The Department of Health in England is considering introducing a "duty of candour" which would demand NHS providers be open with patients when things go wrong with their healthcare. There are no such plans in Wales.
Tyndall's report said Joseph had a hypoglycaemic attack, caused by low blood sugar levels, to which the hospital's failings contributed. The attack had an "unspecified causal effect" on his subsequent cardiac arrest and deterioration, that left him needing 24-hour nursing care. He died, aged 81, in April 2009, days after being discharged to a nursing home.
Staff were not vigilant in recording information about his diabetic regime or blood sugar levels and there appeared, Tyndall reported, "to be a false blood sugar reading added retrospectively to the record". The hospital's response to the family was "thin and protracted".
The report added: "Diabetes is a fast growing disease. Increasing numbers of people will be admitted to hospital with acute conditions, whilst suffering from diabetes.
"It is crucial that nursing staff operated a patient centred approach, follow medical direction, monitor patients carefully and have the knowledge to underpin the care they provide."
Joseph, a former regional director of the Open University, had five children and 14 grandchildren.
Tyndall said the health board should pay the family £1,700 for the uncertainty and distress over how the failings might have led to Joseph's death and the timetaken to pursue their complaint.
Jones, a paediatric oncology nurse, said she had "a pretty shrewd idea of what happened to my father", despite the family being "fobbed off" by the health board. She broke the family's anonymity because of the wider implications of the case.
"My father had mild Alzheimer's and I know there would have come a time when we had to make decisions about where he lived and where we cared for him."

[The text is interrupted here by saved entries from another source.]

(* ===== verification/PgRetire.v ===== *)
(** * Retirement on PostgreSQL

    One expired lease at a time: the row whose deadline passed first among
    those nobody holds, in one transaction with its expiry. *)

From stdpp Require Import sorting.
From S2P Require Import Prelude Std Ids Retry Events Job Lifecycle Commands Ports UseCases Contract Kept.
From S2P Require Import Postgres PgStore PgDispatcher PgRows PgTx PgAppend PgInsert PgProject PgCommit PgPublish.
From S2P Require Import PgContract PgPick PgRecord PgClaim.

Open Scope string_scope.
Open Scope list_scope.
Open Scope Z_scope.

Section retire.
Context `{ext : Externals} {pg : Postgres} {G C : Type} `{!IdGenerator G, !Clock C}.
Local Abbreviation World := (PgWorld G C).
Local Abbreviation Tx := (Tx G C).
Local Abbreviation Around := (Around G C).
Local Existing Instances Tx_Clock Tx_IdGenerator.
Implicit Types (t : Tx) (w : World) (id : JobId) (own : Around) (s envs kept : list EventEnvelope).

(** ** Committing nothing *)

Lemma view_nothing (wr : Writes) (tb : Tables) :
  wr_events wr = ∅ → wr_dispatch wr = ∅ → wr_outbox wr = ∅ → view wr tb = tb.
Proof.
  intros He Hd Ho. unfold view. rewrite He, Hd, Ho, map_empty_union. destruct tb. simpl.
  f_equal; apply map_eq; intros k; by rewrite overlay_lookup, lookup_empty.
Qed.

Lemma publish_nothing d0 own id t :
  tx_inv d0 own id 0 [] [] ∅ t → tx_world (publish t) = tx_world t.
Proof.
  intros Hi. unfold publish, tx_view. simpl. rewrite (ti_silent Hi), app_nil_r by done.
  rewrite view_nothing by apply Hi. unfold tx_db. by destruct (tx_world t) as [[] ? ? ?].
Qed.

Lemma wp_commit_nothing w own id t (Q : unit → Tx → Prop) (X : SqlxError → Tx → Prop) :
  opened w own id t → (∀ t', unrecorded w (tx_world t') → Q tt t') →
  (∀ e t', ¬ calm own → unrecorded w (tx_world t') → X e t') → wp sql_commit t Q X.
Proof.
  intros (Hi & Hs & Hm) HQ HX.
  assert (Hpub : ∀ t', tx_inv (pg_db w) own id 0 [] [] ∅ t' → unrecorded w (tx_world (publish t'))).
  { intros t' Hi'. rewrite (publish_nothing _ _ _ _ Hi'). by eapply opened_unrecorded. }
  eapply wp_commit_cases; [exact Hi|..].
  - intros t' Ht. by apply HQ, Hpub, Ht.
  - intros e t' Hnc Ht. apply HX; [done|]. eapply opened_unrecorded. split; [by apply Ht|done].
  - intros e t' Hnc _ Ht. apply HX; [done|]. by apply Hpub, Ht.
Qed.

(** ** The retirement *)

(** The expiry of a lease: picked first among the rows past their deadline
    that nobody held. *)
Record expires w (now : DateTime) id s (j : Job) (seed : Z) (evs : list JobEvent) : Prop := {
  ex_job : from_events s = Ok j;
  ex_held : ∃ worker l x, holds worker l x (job_state j);
  ex_events : expire_lease j now seed = Ok evs;
  ex_first : ∃ d now' (locked : gset Uuid) row, seen w d ∧ timestamptz now = inl now' ∧
    (alone (around w) → locked = ∅) ∧ picked retire_order locked (retire_where now') (tb_dispatch (db_tables d)) (JobId_as_uuid id) row;
}.

Definition retire_outcome w (r : result (option JobId) DispatchError) w' : Prop :=
  let now := (clock_now (pg_clock w)).1 in
  match r with
  | Ok (Some id) => ∃ s j seed evs j', expires w now id s j seed evs ∧ recorded w id s evs w' j'
  | Ok None => unrecorded w w' ∧ ∃ (locked : gset Uuid) d now', seen w d ∧ timestamptz now = inl now' ∧
      (alone (around w) → locked = ∅) ∧
      ∀ u row, tb_dispatch (db_tables d) !! u = Some row → retire_where now' row = true → u ∈ locked
  | Err e => unrecorded w w' ∨
      ∃ e0 id s j seed evs j', e = Dispatch_Store (db e0) ∧ AnswerLost e0 ∈ pg_script w ∧
        expires w now id s j seed evs ∧ recorded w id s evs w' j'
  | Panic => False
  end.

Lemma wp_pick_expired w own id t now (Q : option Uuid → Tx → Prop) (X : SqlxError → Tx → Prop) :
  opened w own id t →
  (∀ (locked : gset Uuid) d now' t', seen w d → timestamptz now = inl now' →
    (alone (around w) → locked = ∅) → opened w own id t' →
    (∀ u row, tb_dispatch (db_tables d) !! u = Some row → retire_where now' row = true → u ∈ locked) →
    Q None t') →
  (∀ (locked : gset Uuid) d now' u row t', seen w d → timestamptz now = inl now' →
    (alone (around w) → locked = ∅) →
    picked retire_order locked (retire_where now') (tb_dispatch (db_tables d)) u row →
    opened w (with_lock u row own) id t' → Q (Some u) t') →
  (∀ e t', opened w own id t' → X e t') →
  wp (sql_pick_expired now) t Q X.
Proof.
  intros Ho HN HS HX. pose proof Ho as (Hi & Hs & Hm). unfold sql_pick_expired.
  eapply wp_round_trip_locks; [exact Hi| |].
  2: { intros Hnc e t' Hi'. by apply HX. }
  clear t Hi Ho. intros jobs _ t Hlk Hi. assert (alone (around w) → jobs = ∅) as Hlk' by (unfold alone in *; by rewrite Hs in Hlk).
  apply wp_bind, wp_lift. destruct (timestamptz now) as [now'|e] eqn:Hn; simpl; [|by apply HX].
  assert (opened w own id t) as Ho by done. pose proof (opened_seen _ _ _ _ Ho) as Hseen.
  eapply wp_select; [apply retire_order_total|apply retire_order_trans|exact Hi| |].
  - intros Hnone. by eapply (HN jobs (tx_db t) now').
  - intros u row t' Hp Hdb Hi'. by eapply (HS jobs (tx_db t) now').
Qed.

(** The row of a lease past its deadline is that of a leased or running job. *)
Lemma expired_job now' j row :
  dispatched j (Some row) → retire_where now' row = true → ∃ worker l x, holds worker l x (job_state j).
Proof.
  unfold dispatched, retire_where. intros Hd [Hl _]%andb_true_iff.
  destruct (job_state j) as [nb|w l x|w l x| | | | |]; try done; [|by exists w, l, x; constructor..].
  destruct Hd as (seq & nb' & _ & [= ->]). done.
Qed.

(** The part after the load. *)
Definition retire_rest (now : DateTime) id (stream : list EventEnvelope)
    : ST Tx DispatchError (option JobId) :=
  let! job := st_lift (map_err Dispatch_Domain (from_events stream)) in
  let! seed := st_total jitter_seed in
  let! events := st_lift (map_err Dispatch_Domain (expire_lease job now seed)) in
  let '(correlation, causation, trace) := lineage_of stream in
  let! envelopes := st_total (wrap_events id (job_version job) correlation causation trace events) in
  let! _ := st_map_err Dispatch_Store (append_in_tx id (job_version job) envelopes) in
  let! _ := st_map_err (Dispatch_Store ∘ db) sql_commit in
  st_ret (Some id).

Lemma wp_retire_rest w own id t now locked d now' row :
  now = (clock_now (pg_clock w)).1 →
  opened w own id t → ar_locks own !! JobId_as_uuid id = Some row →
  seen w d → timestamptz now = inl now' → (alone (around w) → locked = ∅) →
  picked retire_order locked (retire_where now') (tb_dispatch (db_tables d)) (JobId_as_uuid id) row →
  wp (retire_rest now id (db_stream (tx_db t) id)) t
    (λ a t', retire_outcome w (Ok a) (tx_world t')) (λ e t', retire_outcome w (Err e) (tx_world t')).
Proof.
  intros Heq Ho Hlock Hseen Hnow Hlk Hp. set (s := db_stream (tx_db t) id).
  destruct (locked_job _ _ _ _ _ Ho Hlock) as (j & Hj & Hdis & Hv & _). fold s in Hj, Hv.
  pose proof (expired_job _ _ _ Hdis (proj1 (proj2 Hp))) as Hheld.
  apply wp_bind, wp_lift. rewrite Hj. simpl map_err. cbn beta iota.
  apply wp_bind, wp_total. destruct (opened_jitter _ _ _ _ Ho) as [Ho1 Hs1]. fold s in Hs1. symmetry in Hs1.
  revert Ho1 Hs1. generalize (jitter_seed t).2 (jitter_seed t).1. intros t1 seed Ho1 Hs1.
  apply wp_bind, wp_lift. destruct (expire_lease j now seed) as [evs|e|] eqn:Hx; cbn [map_err].
  3: by apply expire_no_panic in Hx.
  2: { left. by eapply opened_unrecorded. }
  assert (expires w now id s j seed evs) as Hexp by (split; [done..|by exists d, now', locked, row]).
  assert (evs ≠ [] ∧ Z.of_nat (length evs) ≤ I64_MAX ∧ Forall (λ ev, carries_json ev = false) evs)
    as (Hne & Hle & Hp').
  { apply expire_ok in Hx as (worker & l & x & second & _ & -> & H2). split_and!; [done|done|].
    constructor; [done|]. apply Forall_singleton. by eapply retry_decision_plain. }
  rewrite Hv. destruct (lineage_of s) as [[corr caus] trace] eqn:Hl. apply wp_bind, wp_total.
  pose proof (wrapped_events id (Z.of_nat (length s)) corr caus trace evs t1) as Hev.
  destruct (wrap_events _ _ _ _ _ _ t1) as [envs t2] eqn:Hw. simpl in Hev |- *.
  apply (wp_record w (own_at t1 own) id t1 t2 s evs envs (λ _, Some id)); try done.
  - by rewrite Hl.
  - intros j1 t3 Hr. subst now. by exists s, j, seed, evs, j1.
  - intros e j1 t3 Hlost Hr. right. subst now. by exists e, id, s, j, seed, evs, j1.
  - intros e t' Hu _. by left.
Qed.

Lemma retire_run w r w' :
  db_ok (pg_db w) → Forall fate_ok (pg_script w) →
  Postgres_retire_one w = (r, w') → retire_outcome w r w'.
Proof.
  intros Hok Hf. unfold Postgres_retire_one. apply with_tx_run.
  apply wp_bind, wp_map_err. pose proof (opened_begin w (JobId_new 0) Hok Hf) as (Hi & Hs & Hm).
  eapply wp_begin; [exact Hi| |].
  2: { intros e t' _ Hi'. left. by eapply opened_unrecorded. }
  clear Hi. intros t Hi. assert (Ho : opened w (around w) (JobId_new 0) t) by done.
  apply wp_bind, wp_total. pose proof (opened_clock _ _ _ _ Ho) as Ho1.
  assert (Hnow : (clock_now t).1 = (clock_now (pg_clock w)).1).
  { destruct (wi_own (ti_world Hi)) as [_ Hc]. simpl in Hc |- *. rewrite Hc.
    by destruct (clock_now (pg_clock w)). }
  revert Ho1 Hnow. generalize (clock_now t).2 (clock_now t).1. clear t Hi Ho. intros t now Ho Hnow.
  apply wp_bind, wp_map_err. eapply wp_pick_expired; [exact Ho|..].
  - intros locked d now' t' Hseen Hn Hlk Ho' Hnone. apply wp_bind, wp_map_err.
    eapply wp_commit_nothing; [exact Ho'| |].
    + intros t2 Hu. apply wp_ret. unfold retire_outcome. rewrite <-Hnow. split; [done|].
      by exists locked, d, now'.
    + intros e t2 _ Hu. by left.
  - intros locked d now' u row t' Hseen Hn Hlk Hp Ho'.
    apply (opened_any _ _ _ (JobId_new u)) in Ho'. apply wp_bind, wp_map_err.
    eapply wp_load_opened; [exact Ho'| |].
    + intros t2 Ho2. eapply (wp_retire_rest w _ _ t2 now); [done|exact Ho2|apply lookup_insert_eq|done..].
    + intros e t2 _ Ho2. left. by eapply opened_unrecorded.
  - intros e t' Ho'. left. by eapply opened_unrecorded.
Qed.
End retire.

But the day before he was admitted to hospital, he had showered and dressed himself, had breakfast, walked the dog and had a long phone conversation. "He was left bewildered, incontinent and immobile."
She wants meetings with ministers in Cardiff and London to stress the importance of stronger clinical leadership in treating diabetes and ensuring NHS managements are more forthcoming when things go wrong.

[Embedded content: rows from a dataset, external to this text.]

(* ===== verification/PgSafe.v ===== *)
(** * Programs that keep the database

    What the sequences of calls that make up a request leave behind when
    other brokers work on the same database: a call that keeps the database
    sound and only lets streams grow is safe, and programs made of safe calls
    are safe. The ports are an interface ([SafePorts]) that the adapters
    implement and the use cases and the gRPC handlers rely on. *)

From stdpp Require Import sorting.
From S2P Require Import Prelude Std Ids Retry Events Job Lifecycle Commands Ports UseCases Contract UseCaseFacts System Kept.
From S2P Require Import Postgres PgStore PgDispatcher PgRows PgTx PgAppend PgInsert PgProject PgCommit PgPublish.
From S2P Require Import PgContract PgPick PgRecord PgClaim PgRetire PgHeartbeat PgSystem PgRelay PgRelayFacts Grpc.

Open Scope string_scope.
Open Scope list_scope.
Open Scope Z_scope.

Section safe.
Context `{ext : Externals} {pg : Postgres} {G C : Type}.

(** A sound database whose other sessions keep it sound. *)
Definition sound (w : PgWorld G C) : Prop := db_ok (pg_db w) ∧ Forall fate_ok (pg_script w).

(** From [w] to [w'] the database has stayed sound and grown. *)
Definition stays (w w' : PgWorld G C) : Prop := sound w' ∧ db_grows (pg_db w) (pg_db w').

Lemma stays_refl w : sound w → stays w w.
Proof. by split. Qed.

Lemma stays_trans w1 w2 w3 : stays w1 w2 → stays w2 w3 → stays w1 w3.
Proof. intros [_ H1] [? H2]. split; [done|by etrans]. Qed.

(** ** A broker's state with such a database in it *)

Class HasPg (W : Type) : Type := { pg_of : W → PgWorld G C }.

Context {W : Type} `{!HasPg W}.

Definition safe {E A : Type} (m : ST W E A) : Prop := ∀ w, sound (pg_of w) → stays (pg_of w) (pg_of (m w).2).

(** What touches neither the database nor its script. *)
Definition aside (w w' : W) : Prop :=
  pg_db (pg_of w') = pg_db (pg_of w) ∧ pg_script (pg_of w') = pg_script (pg_of w).

Lemma aside_stays w w' : aside w w' → sound (pg_of w) → stays (pg_of w) (pg_of w').
Proof. intros [Hd Hs] [? ?]. unfold stays, sound. by rewrite Hd, Hs. Qed.

Lemma safe_ret {E A : Type} (a : A) : safe (E:=E) (st_ret a).
Proof. intros w Hw. by apply stays_refl. Qed.

Lemma safe_err {E A : Type} (e : E) : safe (A:=A) (st_err e).
Proof. intros w Hw. by apply stays_refl. Qed.

Lemma safe_lift {E A : Type} (r : result A E) : safe (st_lift r).
Proof. intros w Hw. by apply stays_refl. Qed.

Lemma safe_bind {E A B : Type} (m : ST W E A) (k : A → ST W E B) : safe m → (∀ a, safe (k a)) → safe (st_bind m k).
Proof.
  intros Hm Hk w Hw. specialize (Hm w Hw). unfold st_bind. destruct (m w) as [[a|e|] w1]; [|done..].
  eapply stays_trans; [exact Hm|]. apply Hk, Hm.
Qed.

Lemma safe_map_err {E F A : Type} (f : E → F) (m : ST W E A) : safe m → safe (st_map_err f m).
Proof. intros Hm w Hw. specialize (Hm w Hw). unfold st_map_err. by destruct (m w). Qed.

Lemma safe_total {E A : Type} (m : W → A * W) : (∀ w, aside w (m w).2) → safe (E:=E) (st_total m).
Proof. intros Hm w Hw. unfold st_total. specialize (Hm w). destruct (m w). by apply aside_stays. Qed.

Lemma safe_modify {E : Type} (f : W → W) :
  (∀ w, sound (pg_of w) → stays (pg_of w) (pg_of (f w))) → safe (E:=E) (st_modify f).
Proof. intros Hf w Hw. by apply Hf. Qed.

(** ** The ports *)

Class SafePorts `{!EventStore W, !Dispatcher W, !IdGenerator W, !Clock W, !WorkerPresence W} : Prop := {
  safe_append id v envs : envs ≠ [] → Z.of_nat (length envs) ≤ I64_MAX → safe (store_append id v envs);
  safe_load id : safe (store_load id);
  safe_claim queue worker ttl : safe (lease_next queue worker ttl);
  safe_extend lease ttl : safe (extend_lease lease ttl);
  safe_retire : safe retire_next_expired_lease;
  retire_no_panic w : sound (pg_of w) → (retire_next_expired_lease w).1 ≠ Panic;
  aside_clock w : aside w (clock_now w).2;
  aside_event_id w : aside w (gen_event_id w).2;
  aside_seed w : aside w (jitter_seed w).2;
  safe_seen worker queue w : sound (pg_of w) → stays (pg_of w) (pg_of (presence_seen worker queue w));
}.
End safe.

Arguments HasPg {ext} G C W.

Create HintDb safe.
#[export] Hint Resolve safe_ret safe_err safe_lift safe_bind safe_map_err : safe.

(** ** The use cases and the handlers *)

Section programs.
Context `{ext : Externals} {pg : Postgres} {G C W : Type} `{!HasPg G C W}.
Context `{!EventStore W, !Dispatcher W, !IdGenerator W, !Clock W, !WorkerPresence W, !SafePorts}.
Implicit Types (w : W).

Lemma aside_refl w : aside w w.
Proof. done. Qed.

Lemma aside_trans w1 w2 w3 : aside w1 w2 → aside w2 w3 → aside w1 w3.
Proof. intros [H1 H2] [H3 H4]. split; congruence. Qed.

Lemma wrap_each_aside id t corr caus trace v evs w :
  let '(envs, w') := wrap_each id t corr caus trace v evs w in aside w w' ∧ length envs = length evs.
Proof.
  revert v w. induction evs as [|ev evs IH]; intros v w; simpl; [done|].
  pose proof (aside_event_id w) as H1. destruct (gen_event_id w) as [i w1].
  specialize (IH (u64_add v 1) w1). destruct (wrap_each _ _ _ _ _ _ evs w1) as [envs w2]. destruct IH as [H2 H3].
  split; [by eapply aside_trans|simpl; by rewrite H3].
Qed.

Lemma safe_ack_append job stream evs :
  evs ≠ [] → Z.of_nat (length evs) ≤ I64_MAX → safe (WorkerAck_append job stream evs).
Proof.
  intros Hne Hl w Hw. unfold WorkerAck_append. destruct (lineage_of stream) as [[corr caus] trace].
  unfold st_bind, st_total, wrap_events. pose proof (aside_clock w) as H1. destruct (clock_now w) as [t w1].
  pose proof (wrap_each_aside (job_id job) t corr caus trace (job_version job) evs w1) as H2.
  destruct (wrap_each _ _ _ _ _ _ evs w1) as [envs w2]. destruct H2 as [H2 H3].
  assert (Hs : stays (pg_of w) (pg_of w2)) by (apply aside_stays; [by eapply aside_trans|done]).
  eapply stays_trans; [exact Hs|]. apply safe_append; [|by rewrite H3|apply Hs].
  intros ->. by destruct evs.
Qed.

Lemma safe_ack_load id : safe (WorkerAck_load id).
Proof. unfold WorkerAck_load. eauto using safe_load with safe. Qed.

Lemma safe_ack_one job stream ev : safe (WorkerAck_append job stream [ev]).
Proof. by apply safe_ack_append. Qed.
#[local] Hint Resolve safe_ack_load safe_ack_one : safe.

Lemma safe_start id worker : safe (WorkerAck_start id worker).
Proof. unfold WorkerAck_start. apply safe_bind; [eauto with safe|]. intros [job stream]. eauto with safe. Qed.

Lemma safe_succeed id worker lease res : safe (WorkerAck_succeed id worker lease res).
Proof.
  unfold WorkerAck_succeed, record_conflict. apply safe_bind; [eauto with safe|]. intros [job stream].
  destruct (succeed job lease res); eauto with safe.
Qed.

Lemma safe_fail id worker lease error : safe (WorkerAck_fail id worker lease error).
Proof.
  unfold WorkerAck_fail, record_conflict. apply safe_bind; [eauto with safe|]. intros [job stream].
  apply safe_bind; [apply safe_total, aside_clock|]. intros now. apply safe_bind; [apply safe_total, aside_seed|].
  intros seed. destruct (fail job lease error now seed) as [evs|e|] eqn:Hf; [|eauto with safe..].
  apply fail_ok in Hf as (w & t & second & _ & -> & _). apply safe_bind; [|eauto with safe].
  by apply safe_map_err, safe_ack_append.
Qed.

Lemma safe_sweep_loop fuel n : safe (sweep_loop fuel n).
Proof.
  revert n. induction fuel as [|fuel IH]; intros n; simpl; [apply safe_ret|].
  apply safe_bind; [apply safe_map_err, safe_retire|]. intros [id|]; [apply IH|apply safe_ret].
Qed.

Lemma sweep_no_panic fuel n w : sound (pg_of w) → (sweep_loop fuel n w).1 ≠ Panic.
Proof.
  revert n w. induction fuel as [|fuel IH]; intros n w Hw; simpl; [done|]. unfold st_bind, st_map_err.
  pose proof (safe_retire w Hw) as [Hs _]. pose proof (retire_no_panic w Hw) as Hn.
  destruct (retire_next_expired_lease w) as [[[id|]|e|] w1]; try done. by apply IH.
Qed.

Context {wire : Wire} (config : GrpcConfig) (md : MetadataMap).

Lemma safe_grpc_fetch req : safe (WorkerApi_fetch config md req).
Proof.
  unfold WorkerApi_fetch. repeat (apply safe_bind; [apply safe_lift|intros ?]).
  apply safe_bind; [apply safe_modify; intros w; apply safe_seen|]. eauto with safe.
Qed.

Lemma safe_grpc_start req : safe (WorkerApi_start config md req).
Proof.
  unfold WorkerApi_start. repeat (apply safe_bind; [apply safe_lift|intros ?]).
  apply safe_bind; [apply safe_modify; intros w; apply safe_seen|]. eauto using safe_start with safe.
Qed.

Lemma safe_grpc_succeed req : safe (WorkerApi_succeed config md req).
Proof. unfold WorkerApi_succeed. eauto 9 using safe_succeed with safe. Qed.

Lemma safe_grpc_fail req : safe (WorkerApi_fail config md req).
Proof. unfold WorkerApi_fail. eauto 9 using safe_fail with safe. Qed.

Lemma safe_grpc_heartbeat req : safe (WorkerApi_heartbeat config md req).
Proof. unfold WorkerApi_heartbeat, Heartbeat_execute. eauto 9 using safe_extend with safe. Qed.
End programs.

(** ** The adapters *)

Section adapters.
Context `{ext : Externals} {pg : Postgres} {G C : Type} `{!IdGenerator G, !Clock C}.
Implicit Types (w : PgWorld G C).

Lemma unrecorded_stays w w' : unrecorded w w' → stays w w'.
Proof. by intros []. Qed.

Lemma recorded_stays w id s evs w' j' : recorded w id s evs w' j' → stays w w'.
Proof. by intros []. Qed.

Lemma append_stays id v envs w :
  envs ≠ [] → Z.of_nat (length envs) ≤ I64_MAX → sound w → stays w (Postgres_append id v envs w).2.
Proof.
  intros Hne Hl [Hok Hf]. destruct (Postgres_append id v envs w) as [r w'] eqn:Hrun.
  apply append_run in Hrun; [|done..|by left|done].
  assert (Hdone : ∀ j, world_after (pg_db w) (around w) id v envs j w' → stays w w').
  { intros j [? ? _ _ (d & kept & _ & Hg & Hg' & _)]. split; [done|by etrans]. }
  destruct r as [[]|e|]; [| |done].
  - destruct Hrun as [j Ha]. by eapply Hdone.
  - destruct Hrun as [(e0 & j & _ & _ & Ha)|([] & _)]; [by eapply Hdone|by split].
Qed.

Lemma load_stays id w : sound w → stays w (Postgres_load id w).2.
Proof.
  intros [Hok Hf]. unfold Postgres_load, with_tx, sql_select_stream, round_trip, st_bind, st_map_err.
  change (pg_script (tx_world (Tx_mk w no_writes))) with (pg_script w). destruct (pg_script w) as [|f script] eqn:Hs.
  { simpl. assert (stays w w) by (apply stays_refl; split; [done|by rewrite Hs]). by destruct (rows_of _ _). }
  apply Forall_cons in Hf as [Hf1 Hf2].
  assert (Hsk : stays w (tx_world (next_script (Tx_mk w no_writes)))).
  { split; [split; [done|]|done]. unfold next_script. simpl. by rewrite Hs. }
  destruct f as [others jobs outbox|e|e]; [|by simpl..].
  assert (Hin : stays w (tx_world (interfere others (next_script (Tx_mk w no_writes))))).
  { unfold interfere. case_match; [|done]. destruct (Hf1 (pg_db w) Hok) as [Ho Hg]. split; [split|]; simpl; [done|by rewrite Hs|done]. }
  simpl. by destruct (rows_of _ _).
Qed.

Lemma claim_stays queue worker ttl w : sound w → stays w (Postgres_claim queue worker ttl w).2.
Proof.
  intros [Hok Hf]. destruct (Postgres_claim queue worker ttl w) as [r w'] eqn:Hrun. apply pg_claim_run in Hrun; [|done..].
  destruct r as [[lj|]|e|]; simpl in Hrun |- *.
  - destruct Hrun as (s & j & j' & _ & Hr & _). by eapply recorded_stays.
  - by apply unrecorded_stays, Hrun.
  - destruct Hrun as [[Hu _]|(e0 & id & s & j & l & j' & _ & _ & _ & Hr)];
      [by apply unrecorded_stays|by eapply recorded_stays].
  - by apply unrecorded_stays, Hrun.
Qed.

Lemma retire_stays w : sound w → stays w (Postgres_retire_one w).2 ∧ (Postgres_retire_one w).1 ≠ Panic.
Proof.
  intros [Hok Hf]. destruct (Postgres_retire_one w) as [r w'] eqn:Hrun. apply retire_run in Hrun; [|done..].
  destruct r as [[id|]|e|]; simpl in Hrun |- *; [| | |done]; (split; [|done]).
  - destruct Hrun as (s & j & seed & evs & j' & _ & Hr). by eapply recorded_stays.
  - by apply unrecorded_stays, Hrun.
  - destruct Hrun as [Hu|(e0 & id & s & j & seed & evs & j' & _ & _ & _ & Hr)];
      [by apply unrecorded_stays|by eapply recorded_stays].
Qed.

Lemma heartbeat_stays lease ttl w : sound w → stays w (Postgres_extend_lease lease ttl w).2.
Proof.
  intros [Hok Hf]. destruct (Postgres_extend_lease lease ttl w) as [r w'] eqn:Hrun. apply heartbeat_run in Hrun; [|done..].
  destruct (TimeDelta_from_std ttl); [|destruct Hrun as [_ ->]; by apply stays_refl].
  assert (Hb : ∀ b, beats w lease ttl w' b → stays w w') by (intros b (? & ? & _ & ? & _); by split).
  destruct r as [b|e|]; simpl in Hrun |- *; [by eapply Hb| |by apply unrecorded_stays, Hrun].
  destruct Hrun as [Hu|(e0 & b & _ & _ & Hbt)]; [by apply unrecorded_stays|by eapply Hb].
Qed.

Context {S : Type} `{!EventSink S}.

Lemma relay_stays batch (x : RelayWorld G C S) :
  sound (rw_world x) → stays (rw_world x) (rw_world (relay_once batch x).2).
Proof.
  intros [Hok Hf]. destruct (relay_once batch x) as [r x'] eqn:Hrun.
  destruct (relay_sound _ _ _ _ Hok Hf Hrun) as [Hok' Hg]. split; [split; [done|]|done]. apply relay_run in Hrun; [|done..].
  assert (Hdel : ∀ n, delivered x batch x' n → Forall fate_ok (pg_script (rw_world x'))).
  { by intros n (rows & envs & d & _ & _ & _ & _ & _ & _ & _ & _ & ? & _). }
  destruct r as [n|e|]; simpl in Hrun |- *.
  - destruct Hrun as [(_ & [] & _)|Hd]; [done|by eapply Hdel].
  - destruct Hrun as [[[] _]|(e0 & n & _ & _ & Hd)]; [done|by eapply Hdel].
  - by destruct Hrun as [[] _].
Qed.
End adapters.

Caroline Oakley, director of nursing and midwifery at the health board, apologised to Joseph's family.
"Since 2008, when this incident occurred, we have put in place numerous measures, including extra training for nurses in diabetes care and a review of the blood monitoring equipment," she said.
"We are committed to ongoing improvements, specifically for the growing number of patients living with chronic conditions, to ensure that we provide a patient-centred approach for every individual in our care."
She added: "The health board takes seriously any allegation of breaches of professional standards and will always investigate these as it did with the previous case. All nursing staff have been reminded of the professional standards expected of them by the health board and their professional body, the Nursing and Midwifery Council."